▶ **Work to complete**:
Exactly reproduce the lines from the top of the entries below through the line containing "exists bs. repeat split.", with both ends included.

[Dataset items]

(** C10.  The [data] of the 201 response of a bulk create holds one entry
    per item, each with [id] null, although the rows written for them carry
    the ids the store assigned; the [data] of the 201 response of a single
    create carries the id of the row that was written. *)
Theorem bulk_create_response_lacks_ids :
  (forall (books_data : list json) (st st' : State) (rv : response),
      BulkBookOperations_post books_data st = (Return rv, st') ->
      status rv = 201 ->
      exists new_books : list Book,
        member (body rv) "data" = Some (JList (map dump new_books))
        /\ List.length new_books = List.length books_data
        /\ Forall (fun b => member (dump b) "id" = Some JNull) new_books
        /\ store st' = (store st ++ numbered (max_id (store st) + 1) new_books)%list)
  /\ (forall (data : json) (st st' : State) (rv : response),
        BookList_post data st = (Return rv, st') ->
        exists new_book : Book,
          member (body rv) "data" = Some (dump new_book)
          /\ member (dump new_book) "id" = Some (JInt (max_id (store st) + 1))
          /\ id new_book = Some (max_id (store st) + 1)
          /\ store st' = (store st ++ [new_book])%list).
Proof.
  split.
  - intros books_data st st' rv Hpost Hstatus.
    destruct (BulkFacts.bulk_loop_result 0 books_data) as [bs [Hloop [Hnew Hid]]].
    unfold BulkBookOperations_post in Hpost. rewrite Hloop in Hpost.
    destruct (List.filter _ (enumerate 0 books_data)) as [|bad more] eqn:Efail.
    + cbn [map try_except] in Hpost. injection Hpost as <- <-.
      exists bs. repeat split.
      * rewrite (BulkFacts.no_failing_all_kept 0 books_data Efail) in Hnew.
        symmetry. eapply Forall2_length. eassumption.
      * eapply Forall_impl; [exact Hid |]. intros b Hb. cbn. now rewrite Hb.
      * cbn [store]. apply StoreFacts.bulk_save_objects_numbered.
    + cbn [map try_except] in Hpost. injection Hpost as <- <-.
      discriminate Hstatus.
  - intros data st st' rv Hpost. unfold BookList_post in Hpost.
    destruct (truthy (validate data)) eqn:Ev; [discriminate Hpost |].
    apply ValidateFacts.truthy_empty in Ev.
    destruct (ValidateFacts.validate_ok_new_Book data Ev) as [b [Hb _]].
    rewrite Hb in Hpost. unfold add_commit in Hpost.
    rewrite StoreFacts.insert_row_with_id in Hpost.
    cbn [try_except] in Hpost. injection Hpost as <- <-.
    exists (with_id (max_id (store st) + 1) b). repeat split.
Qed.

Lemma bulk_create_response_lacks_ids_witness :
  (exists new_books : list Book,
      member (body (JDict [ ("status", JStr "success");
                            ("message", JStr "Successfully created 1 books");
                            ("data", JList [JDict [ ("id", JNull); ("title", JStr "Amy");
                                                    ("author", JStr "B");
                                                    ("published_date", JNull);
                                                    ("summary", JNull) ]]) ],
                    201)) "data"
      = Some (JList (map dump new_books))
      /\ List.length new_books = List.length [Samples.book_payload "Amy" "B"]
      /\ Forall (fun b => member (dump b) "id" = Some JNull) new_books
      /\ [Samples.tom; Samples.amy]
         = (store Samples.one_book
            ++ numbered (max_id (store Samples.one_book) + 1) new_books)%list)
  /\ (exists new_book : Book,
         member (body (JDict [ ("status", JStr "success");
                               ("message", JStr "Book created successfully");
                               ("data", dump Samples.amy) ],
                       201)) "data"
         = Some (dump new_book)
         /\ member (dump new_book) "id" = Some (JInt (max_id (store Samples.one_book) + 1))
         /\ id new_book = Some (max_id (store Samples.one_book) + 1)
         /\ [Samples.tom; Samples.amy] = (store Samples.one_book ++ [new_book])%list).
Proof.
  split.
  - apply (proj1 bulk_create_response_lacks_ids
             [Samples.book_payload "Amy" "B"] Samples.one_book
             {| store := [Samples.tom; Samples.amy]; cache := ∅ |}).
    + vm_compute. reflexivity.
    + reflexivity.
  - apply (proj2 bulk_create_response_lacks_ids
             (Samples.book_payload "Amy" "B") Samples.one_book
             {| store := [Samples.tom; Samples.amy]; cache := ∅ |}).
    vm_compute. reflexivity.
Defined.

(* ===================================================================== *)
(** ** Errors *)
(* ===================================================================== *)

(** C9, as the code has it.  [validate] always returns: loading yields a
    dict and [validate] reports no error, or loading raises with a dict of
    field errors that is not empty and [validate] returns that dict.  A key
    other than title, author, published_date and summary is not ignored: it
    is reported as 'Unknown field.', and a create with such a payload is
    refused with a 400 [ValidationError], the state left as it was. *)
Theorem validate_reports_unknown_fields :
  (forall data : json,
      (exists vals, do_load data = inr vals /\ validate data = [])
      \/ (exists errs, do_load data = inl errs /\ errs <> [] /\ validate data = errs))
  /\ (forall (entries : list (string * json)) (k : string) (v : json) (st : State),
        In (k, v) entries ->
        ~ In k load_field_names ->
        In (k, ["Unknown field."]) (validate (JDict entries))
        /\ BookList_post (JDict entries) st
           = (Raise {| message := Py.str_errors (validate (JDict entries));
                       status_code := 400 |},
              st)).
Proof.
  split; [exact ValidateFacts.validate_do_load |].
  intros entries k v st Hin Hunknown.
  pose proof (ValidateFacts.unknown_field_reported entries k v Hin Hunknown) as Hrep.
  split; [assumption |].
  unfold BookList_post. now rewrite (ValidateFacts.truthy_In _ _ Hrep).
Qed.

Lemma validate_reports_unknown_fields_witness :
  In ("extra", ["Unknown field."]) (validate Samples.with_extra_field)
  /\ BookList_post Samples.with_extra_field Samples.empty_state
     = (Raise {| message := Py.str_errors (validate Samples.with_extra_field);
                 status_code := 400 |},
        Samples.empty_state).
Proof.
  apply (proj2 validate_reports_unknown_fields
           [("title", JStr "T"); ("author", JStr "A"); ("extra", JInt 1)]
           "extra" (JInt 1) Samples.empty_state).
  - simpl. right. right. left. reflexivity.
  - simpl. intros [H | [H | [H | [H | H]]]]; try discriminate H. exact H.
Defined.

(** C9, as the specification states it, fails on
    [{"title": "T", "author": "A", "extra": 1}]: the unknown field is
    reported, and the create answers 400 and stores nothing. *)
Lemma create_with_unknown_field_is_rejected :
  validate Samples.with_extra_field = [("extra", ["Unknown field."])]
  /\ respond (fst (BookList_post Samples.with_extra_field Samples.empty_state))
     = (JDict [("error", JStr "{'extra': ['Unknown field.']}")], 400)
  /\ snd (BookList_post Samples.with_extra_field Samples.empty_state) = Samples.empty_state.
Proof. repeat split. Qed.

(** C2: the code against the claim.  An update whose payload leaves out
    the title or the author fails validation, whatever else it supplies:
    the missing field is reported as required, the handler raises a 400
    [ValidationError], and the book stays as it was. *)
Theorem update_without_required_field_is_rejected
  (book_id : Z) (book : Book) (entries : list (string * json)) (st : State) :
  get_or_404 book_id (store st) = Some book ->
  dict_get entries "title" = None \/ dict_get entries "author" = None ->
  BookResource_put book_id (JDict entries) st
  = (Raise {| message := Py.str_errors (validate (JDict entries)); status_code := 400 |}, st)
  /\ (dict_get entries "title" = None ->
      In ("title", ["Missing data for required field."]) (validate (JDict entries)))
  /\ (dict_get entries "author" = None ->
      In ("author", ["Missing data for required field."]) (validate (JDict entries))).
Proof.
  intros Hfound Hmiss.
  split; [| split; [apply ValidateFacts.validate_missing_title
                   | apply ValidateFacts.validate_missing_author]].
  unfold BookResource_put. rewrite Hfound.
  destruct Hmiss as [Ht | Ha].
  - now rewrite (ValidateFacts.truthy_In _ _ (ValidateFacts.validate_missing_title entries Ht)).
  - now rewrite (ValidateFacts.truthy_In _ _ (ValidateFacts.validate_missing_author entries Ha)).
Qed.

Lemma update_without_required_field_is_rejected_witness :
  respond (fst (BookResource_put 1 Samples.author_only Samples.one_book))
  = (JDict [("error", JStr "{'title': ['Missing data for required field.']}")], 400)
  /\ snd (BookResource_put 1 Samples.author_only Samples.one_book) = Samples.one_book.
Proof.
  destruct (update_without_required_field_is_rejected
              1 Samples.tom [("author", JStr "New")] Samples.one_book
              eq_refl (or_introl eq_refl)) as [Hput _].
  change (JDict [("author", JStr "New")]) with Samples.author_only in Hput.
  rewrite Hput. split; reflexivity.
Defined.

▶ **Response box**:
(** C10.  The [data] of the 201 response of a bulk create holds one entry
    per item, each with [id] null, although the rows written for them carry
    the ids the store assigned; the [data] of the 201 response of a single
    create carries the id of the row that was written. *)
Theorem bulk_create_response_lacks_ids :
  (forall (books_data : list json) (st st' : State) (rv : response),
      BulkBookOperations_post books_data st = (Return rv, st') ->
      status rv = 201 ->
      exists new_books : list Book,
        member (body rv) "data" = Some (JList (map dump new_books))
        /\ List.length new_books = List.length books_data
        /\ Forall (fun b => member (dump b) "id" = Some JNull) new_books
        /\ store st' = (store st ++ numbered (max_id (store st) + 1) new_books)%list)
  /\ (forall (data : json) (st st' : State) (rv : response),
        BookList_post data st = (Return rv, st') ->
        exists new_book : Book,
          member (body rv) "data" = Some (dump new_book)
          /\ member (dump new_book) "id" = Some (JInt (max_id (store st) + 1))
          /\ id new_book = Some (max_id (store st) + 1)
          /\ store st' = (store st ++ [new_book])%list).
Proof.
  split.
  - intros books_data st st' rv Hpost Hstatus.
    destruct (BulkFacts.bulk_loop_result 0 books_data) as [bs [Hloop [Hnew Hid]]].
    unfold BulkBookOperations_post in Hpost. rewrite Hloop in Hpost.
    destruct (List.filter _ (enumerate 0 books_data)) as [|bad more] eqn:Efail.
    + cbn [map try_except] in Hpost. injection Hpost as <- <-.
      exists bs. repeat split.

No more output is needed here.